ASIC has permanently banned a former Professional Investment Services (PIS) adviser from providing financial services and engaging in credit activity after it found he acted dishonestly and had deceived his licensee and a superannuation fund.

The regulator banned Stewart James Banks, from the Gold Coast, Queensland after it found that during the period between September 2012 and April 2015 he had created a range of false documents to claim fees he was not entitled to, and told clients he was paid by n insurance product provider when he drew fees directly from a clients’ superannuation.

Banks also provided false declarations to the trustee of a superannuation fund to access fees from the superannuation accounts of clients and provided those funds to clients while keeping a portion of the funds for himself.

ASIC found Banks, who was employed as an authorised representative of PIS from 18 April 2007 until 20 May 2015, was not of good fame and character due to his dishonest conduct, betrayal of client trust, and deception of PIS and the trustee of the superannuation fund.

 

ASIC has also banned Keira Jane Keegan, a Sydney based financial adviser and former representative of Protect Ensure Pty Ltd, from providing financial services for a period of three years, due to misleading and deceptive conduct.

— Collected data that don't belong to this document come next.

(* ===== verification/Validate.v ===== *)
(** * The fail-fast gate ([internal/config/validate.go])

    [validate] aggregates every fault of a configuration; the boot proceeds only
    on none.  An error is its sentinel and the field it names (the formatted
    values are dropped).  [regexp.Compile] and [os.Stat] are parameters: whether
    an expression compiles, and whether a file exists. *)

From S2P Require Import Prelude.
From S2P Require Import Rng.
From S2P Require Import Config.

(** ** Errors *)

Inductive sentinel :=
| ErrUnknownProfile
| ErrSeededThroughputLimit
| ErrDuplicatePort
| ErrParamOutOfBounds
| ErrUnknownToProfile
| ErrParamNotExposed
| ErrMissingParam
| ErrInvalidEnum
| ErrInvalidAddressRange
| ErrTLSCertKeyMismatch
| ErrTLSCertNotFound
| ErrTLSCertWithoutEnabled.

#[export] Instance sentinel_eq_dec : EqDecision sentinel.
Proof. solve_decision. Defined.

Record cfg_error := mkErr { err_is : sentinel; err_field : string }.

Definition fail_if (b : bool) (s : sentinel) (field : string) : list cfg_error :=
  if b then [mkErr s field] else [].

Definition not_in (lo hi v : Z) : bool := (v <? lo) || (v >? hi).

(** ** Weights and clocks *)

(** [uint] sums wrap at 64 bits. *)
Fixpoint validateWeights_loop (field : string) (weights : list Z) (sum : Z) : list cfg_error :=
  match weights with
  | [] => fail_if (sum =? 0) ErrParamOutOfBounds field
  | w :: ws =>
      if w >? weightMax then [mkErr ErrParamOutOfBounds field]
      else validateWeights_loop field ws (sum +64 w)
  end.

Definition validateWeights (field : string) (weights : list Z) : list cfg_error :=
  validateWeights_loop field weights 0.

Definition validateClock (field : string) (c : Clock) : list cfg_error :=
  if String.eqb c "" || String.eqb c ClockLogical then [] else [mkErr ErrInvalidEnum field].

(** ** Scenario parameters *)

Definition knob_set {A} (o : option A) (knob : string) : list string :=
  match o with Some _ => [knob] | None => [] end.

Definition setParamKnobs (p : ScenarioParams) : list string :=
  knob_set (SP_SuccessRate p) knobSuccessRate ++
  knob_set (SP_ErrorMix p) knobErrorMix ++
  knob_set (SP_DisconnectIntervalTicks p) knobDisconnectIntervalTicks ++
  knob_set (SP_ThroughputCapPerSec p) knobThroughputCapPerSec ++
  knob_set (SP_ErrorCode p) knobErrorCode ++
  knob_set (SP_Mode p) knobMode.

(** [fail_set o exposed bad e]: the field is set, exposed by the profile and bad. *)
Definition fail_set {A} (o : option A) (exposed : bool) (bad : A -> bool)
    (s : sentinel) (field : string) : list cfg_error :=
  match o with Some v => fail_if (exposed && bad v) s field | None => [] end.

Definition rate_ok (r : float64) : bool := SFleb f64_zero r && SFleb r f64_one.

Definition validateErrorMix (mix : gmap SMPPErrorCode Z) : list cfg_error :=
  (sorted_keys mix ≫= fun code =>
     fail_if (negb (SMPPErrorCode_ValidError code)) ErrInvalidEnum "scenario.params.error_mix")
  ++ validateWeights "scenario.params.error_mix" (map_to_list mix).*2.

Definition validateScenarioParams (p : ScenarioParams) (spec : profileSpec) : list cfg_error :=
  (setParamKnobs p ≫= fun knob =>
     fail_if (negb (PS_has spec knob)) ErrParamNotExposed ("scenario.params." +:+ knob)) ++
  fail_if (negb (String.eqb (PS_requires spec) "") && negb (one_of (setParamKnobs p) (PS_requires spec)))
    ErrMissingParam ("scenario.params." +:+ PS_requires spec) ++
  fail_set (SP_SuccessRate p) (PS_has spec knobSuccessRate) (fun r => negb (rate_ok r))
    ErrParamOutOfBounds "scenario.params.success_rate" ++
  fail_set (SP_ThroughputCapPerSec p) (PS_has spec knobThroughputCapPerSec)
    (not_in throughputCapMin throughputCapMax) ErrParamOutOfBounds
    "scenario.params.throughput_cap_per_sec" ++
  fail_set (SP_DisconnectIntervalTicks p) (PS_has spec knobDisconnectIntervalTicks)
    (fun t => t <? 1) ErrParamOutOfBounds "scenario.params.disconnect_interval_ticks" ++
  fail_set (SP_ErrorCode p) (PS_has spec knobErrorCode)
    (fun c => negb (SMPPErrorCode_ValidError c)) ErrInvalidEnum "scenario.params.error_code" ++
  fail_set (SP_Mode p) (PS_has spec knobMode) (fun m => negb (DeadCarrierMode_Valid m))
    ErrInvalidEnum "scenario.params.mode" ++
  match SP_ErrorMix p with
  | Some mix => if PS_has spec knobErrorMix then validateErrorMix mix else []
  | None => []
  end.

(** ** Latency *)

Definition latMS : string := "ms".
Definition latMinMS : string := "min_ms".
Definition latMaxMS : string := "max_ms".
Definition latMeanMS : string := "mean_ms".
Definition latStddevMS : string := "stddev_ms".
Definition latBaseMS : string := "base_ms".
Definition latSpikeMS : string := "spike_ms".
Definition latIntervalTicks : string := "interval_ticks".

Definition latency_knobs (p : LatencyParams) : list (string * option Z) :=
  [(latMS, LP_MS p); (latMinMS, LP_MinMS p); (latMaxMS, LP_MaxMS p); (latMeanMS, LP_MeanMS p);
   (latStddevMS, LP_StddevMS p); (latBaseMS, LP_BaseMS p); (latSpikeMS, LP_SpikeMS p);
   (latIntervalTicks, LP_IntervalTicks p)].

Definition setLatencyKnobs (p : LatencyParams) : gmap string Z :=
  foldr (fun kv (m : gmap string Z) => match kv.2 with Some v => <[kv.1 := v]> m | None => m end)
    ∅ (latency_knobs p).

Definition latencyRequiredKnobs (d : LatencyDistribution) : list string :=
  if String.eqb d LatencyFixed then [latMS]
  else if String.eqb d LatencyUniform then [latMinMS; latMaxMS]
  else if String.eqb d LatencyNormal then [latMeanMS; latStddevMS]
  else if String.eqb d LatencySpike then [latBaseMS; latSpikeMS; latIntervalTicks]
  else [].

Definition lat_field (knob : string) : string := "scenario.latency.params." +:+ knob.

Definition validateLatency (lat : LatencyConfig) (spec : profileSpec) : list cfg_error :=
  if negb (LatencyDistribution_Valid (LC_Distribution lat))
  then [mkErr ErrInvalidEnum "scenario.latency.distribution"]
  else
    let set := setLatencyKnobs (LC_Params lat) in
    let required := latencyRequiredKnobs (LC_Distribution lat) in
    (sorted_keys set ≫= fun knob =>
       fail_if (negb (one_of required knob)) ErrParamNotExposed (lat_field knob)) ++
    (required ≫= fun knob =>
       fail_if (negb (bool_decide (is_Some (set !! knob)))) ErrMissingParam (lat_field knob)) ++
    ([latMS; latMinMS; latMaxMS; latMeanMS; latBaseMS; latSpikeMS] ≫= fun knob =>
       fail_set (set !! knob) true (not_in (PS_latencyMinMS spec) (PS_latencyMaxMS spec))
         ErrParamOutOfBounds (lat_field knob)) ++
    (match set !! latMinMS, set !! latMaxMS with
     | Some lo, Some hi => fail_if (lo >? hi) ErrParamOutOfBounds (lat_field latMinMS)
     | _, _ => []
     end) ++
    fail_set (set !! latStddevMS) true (fun v => v >? PS_latencyMaxMS spec)
      ErrParamOutOfBounds (lat_field latStddevMS) ++
    fail_set (set !! latIntervalTicks) true (fun v => v <? 1)
      ErrParamOutOfBounds (lat_field latIntervalTicks).

(** ** DLR, edge cases, scenario *)

Definition validateDLR (dlr : option DLRConfig) : list cfg_error :=
  match dlr with
  | None => []
  | Some dlr =>
      let delay := DC_Delay dlr in
      let w := DC_OutcomeWeights dlr in
      validateClock "scenario.dlr.clock" (DC_Clock dlr) ++
      (if negb (String.eqb (DD_Distribution delay) LatencyFixed)
       then [mkErr ErrInvalidEnum "scenario.dlr.delay.distribution"]
       else match DD_Ticks delay with
            | None => [mkErr ErrMissingParam "scenario.dlr.delay.ticks"]
            | Some t => fail_if (t <? 1) ErrParamOutOfBounds "scenario.dlr.delay.ticks"
            end) ++
      fail_set (DD_MinTicks delay) true (fun _ => true) ErrParamNotExposed "scenario.dlr.delay.min_ticks" ++
      fail_set (DD_MaxTicks delay) true (fun _ => true) ErrParamNotExposed "scenario.dlr.delay.max_ticks" ++
      validateWeights "scenario.dlr.outcome_weights" [OW_Delivered w; OW_Failed w; OW_Expired w]
  end.

Definition validateEdgeCases (sc : ScenarioConfig) : list cfg_error :=
  match SC_ProtocolEdgeCases sc with
  | None => []
  | Some ec =>
      if negb (SC_ProtocolEdgeCasesEnabled sc)
      then [mkErr ErrParamNotExposed "scenario.protocol_edge_cases"]
      else
        fail_set (EC_InjectEveryTicks ec) true (fun t => t <? 1) ErrParamOutOfBounds
          "scenario.protocol_edge_cases.inject_every_ticks" ++
        (EC_Kinds ec ≫= fun k =>
           fail_if (negb (EdgeCaseKind_Valid k)) ErrInvalidEnum "scenario.protocol_edge_cases.kinds")
  end.

Definition throughputExempt (p : Profile) : bool :=
  String.eqb p ProfileThrottlingCarrier || String.eqb p ProfileThroughputCapped.

Definition validateScenario (sc : ScenarioConfig) : list cfg_error :=
  match profileCatalogue (SC_Profile sc) with
  | None => [mkErr ErrUnknownProfile "scenario.profile"]
  | Some spec =>
      validateScenarioParams (SC_Params sc) spec ++
      validateLatency (SC_Latency sc) spec ++
      validateDLR (SC_DLR sc) ++
      validateEdgeCases sc
  end.

(** ** MO injection and schedules *)

Definition validateMOEvent (ev : MOEvent) : list cfg_error :=
  fail_if (slen (MO_SourceAddr ev) >? moAddrMaxLen) ErrParamOutOfBounds "mo_injection.events.source_addr" ++
  fail_if (slen (MO_DestAddr ev) >? moAddrMaxLen) ErrParamOutOfBounds "mo_injection.events.dest_addr" ++
  fail_if (slen (MO_Content ev) >? moContentMaxLen) ErrParamOutOfBounds "mo_injection.events.content".

Definition validateMOInjection (mo : option MOInjectionConfig) : list cfg_error :=
  match mo with
  | None => []
  | Some mo =>
      if negb (MOMode_Valid (MI_Mode mo)) then [mkErr ErrInvalidEnum "mo_injection.mode"]
      else
        let unused {A} (o : option A) field :=
          fail_set o true (fun _ => true) ErrParamNotExposed field in
        validateClock "mo_injection.clock" (MI_Clock mo) ++
        (if String.eqb (MI_Mode mo) MOModeScheduled then
           fail_if (len (MI_Events mo) =? 0) ErrMissingParam "mo_injection.events" ++
           unused (MI_RatePerSec mo) "mo_injection.rate_per_sec" ++
           unused (MI_ContentTemplate mo) "mo_injection.content_template" ++
           (MI_Events mo ≫= validateMOEvent)
         else if String.eqb (MI_Mode mo) MOModeAuto then [mkErr ErrInvalidEnum "mo_injection.mode"]
         else
           unused (MI_RatePerSec mo) "mo_injection.rate_per_sec" ++
           unused (MI_ContentTemplate mo) "mo_injection.content_template" ++
           fail_if (len (MI_Events mo) >? 0) ErrParamNotExposed "mo_injection.events")
  end.

Definition validateScheduledDisconnect (d : ScheduledDisconnect) : list cfg_error :=
  fail_if (negb (DisconnectScope_Valid (SD_Scope d))) ErrInvalidEnum "scheduled_disconnects.scope" ++
  fail_if (negb (DisconnectWhen_Valid (SD_When d))) ErrInvalidEnum "scheduled_disconnects.when".

Section Gate.
Context (regexp_compiles : string -> bool) (file_exists : string -> bool).

Definition validateTLS (tls : TLSConfig) : list cfg_error :=
  let certSet := negb (String.eqb (TLS_CertFile tls) "") in
  let keySet := negb (String.eqb (TLS_KeyFile tls) "") in
  if negb (Bool.eqb certSet keySet) then [mkErr ErrTLSCertKeyMismatch "tls"]
  else if negb certSet then []
  else
    fail_if (negb (TLS_Enabled tls)) ErrTLSCertWithoutEnabled "tls" ++
    fail_if (negb (file_exists (TLS_CertFile tls))) ErrTLSCertNotFound "tls.cert_file" ++
    fail_if (negb (file_exists (TLS_KeyFile tls))) ErrTLSCertNotFound "tls.key_file".

Definition validateVirtualSMSC (vs : VirtualSMSCConfig) : list cfg_error :=
  let seeded := match VS_Seed vs with Some _ => true | None => false end in
  fail_if (String.eqb (VS_Name vs) "") ErrMissingParam "virtual_smscs.name" ++
  fail_if (not_in portMin portMax (VS_Port vs)) ErrParamOutOfBounds "virtual_smscs.port" ++
  fail_if (not_in 0 octetMax (VS_AddrTON vs)) ErrParamOutOfBounds "virtual_smscs.addr_ton" ++
  fail_if (not_in 0 octetMax (VS_AddrNPI vs)) ErrParamOutOfBounds "virtual_smscs.addr_npi" ++
  fail_if (not_in pduBufferSizeMin pduBufferSizeMax (VS_PDUBufferSize vs)) ErrParamOutOfBounds
    "virtual_smscs.pdu_buffer_size" ++
  fail_set (VS_ThroughputLimitPerSec vs) true (fun l => l <? 1) ErrParamOutOfBounds
    "virtual_smscs.throughput_limit_per_sec" ++
  fail_set (VS_QuiescenceFlushMs vs) true (not_in quiescenceFlushMinMs quiescenceFlushMaxMs)
    ErrParamOutOfBounds "virtual_smscs.quiescence_flush_ms" ++
  fail_set (VS_ThroughputLimitPerSec vs) seeded
    (fun _ => negb (throughputExempt (SC_Profile (VS_Scenario vs)))) ErrSeededThroughputLimit
    "virtual_smscs.throughput_limit_per_sec" ++
  (if seeded then
     VS_ScheduledTransitions vs ≫= fun tr =>
       fail_if (throughputExempt (ST_ToProfile tr)) ErrSeededThroughputLimit
         "scheduled_transitions.to_profile"
   else []) ++
  fail_if (negb (String.eqb (VS_AddressRange vs) "") && negb (regexp_compiles (VS_AddressRange vs)))
    ErrInvalidAddressRange "virtual_smscs.address_range" ++
  validateTLS (VS_TLS vs) ++
  validateScenario (VS_Scenario vs) ++
  validateMOInjection (VS_MOInjection vs) ++
  (VS_ScheduledDisconnects vs ≫= validateScheduledDisconnect) ++
  (VS_ScheduledTransitions vs ≫= fun tr =>
     fail_if (negb (Profile_Valid (ST_ToProfile tr))) ErrUnknownToProfile
       "scheduled_transitions.to_profile").

(** The port loop of [validate], threading the [seenPort] map. *)
Fixpoint validate_ports (vss : list VirtualSMSCConfig) (seenPort : gmap Z string) : list cfg_error :=
  match vss with
  | [] => []
  | vs :: vss =>
      validateVirtualSMSC vs ++
      match seenPort !! VS_Port vs with
      | Some _ => mkErr ErrDuplicatePort "virtual_smscs.port" :: validate_ports vss seenPort
      | None => validate_ports vss (<[VS_Port vs := VS_Name vs]> seenPort)
      end
  end.

Definition validate (cfg : Config) : list cfg_error :=
  fail_set (CFG_Observability cfg) true (fun o => not_in 0 portMax (OC_HTTPPort o))
    ErrParamOutOfBounds "observability.http_port" ++
  validate_ports (CFG_VirtualSMSCs cfg)
    match CFG_Observability cfg with
    | Some o => if 0 <? OC_HTTPPort o then {[ OC_HTTPPort o := "observability.http_port" ]} else ∅
    | None => ∅
    end.
End Gate.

Keegan, who was a representative of Protect Ensure from 12 November 2013 and 15 December 2014, was banned for misrepresenting the nature of Protect Insure issued investments within self-managed superannuation.

Keegan described the funds as conservative and low risk and recommended client funds be pooled to gain a higher return, when the investments were actually unsecured and represented a high-risk investment and were ultimately used to pay Protect Ensure’s business related expenses, resulting in the loss of client funds.

The AFS licence of Protect Ensure was cancelled on 15 December 2014 as a result of it not having adequate financial resources to provide the services covered by the Licence and to carry out the supervisory arrangements required under the Corporations Act.

 

In related news, the Administrative Appeals Tribunal (AAT) has overturned a previous ASIC banning handed down in late February 2016 in relation to former NAB adviser Gerard McCormack, who had been banned for five years.

Previously, ASIC had banned McCormack, of South Melbourne, Victoria, for what it considered misleading and deceptive conduct in relation to a superannuation transfer.

In delivering its decision on 14 December the AAT, following an application for review by McCormack, found that while he had breached the Corporations Act the circumstances of the case were rare and a banning order would not serve to protect the public nor prevent similar behaviour in the future, nor maintain investor and consumer confidence in financial markets.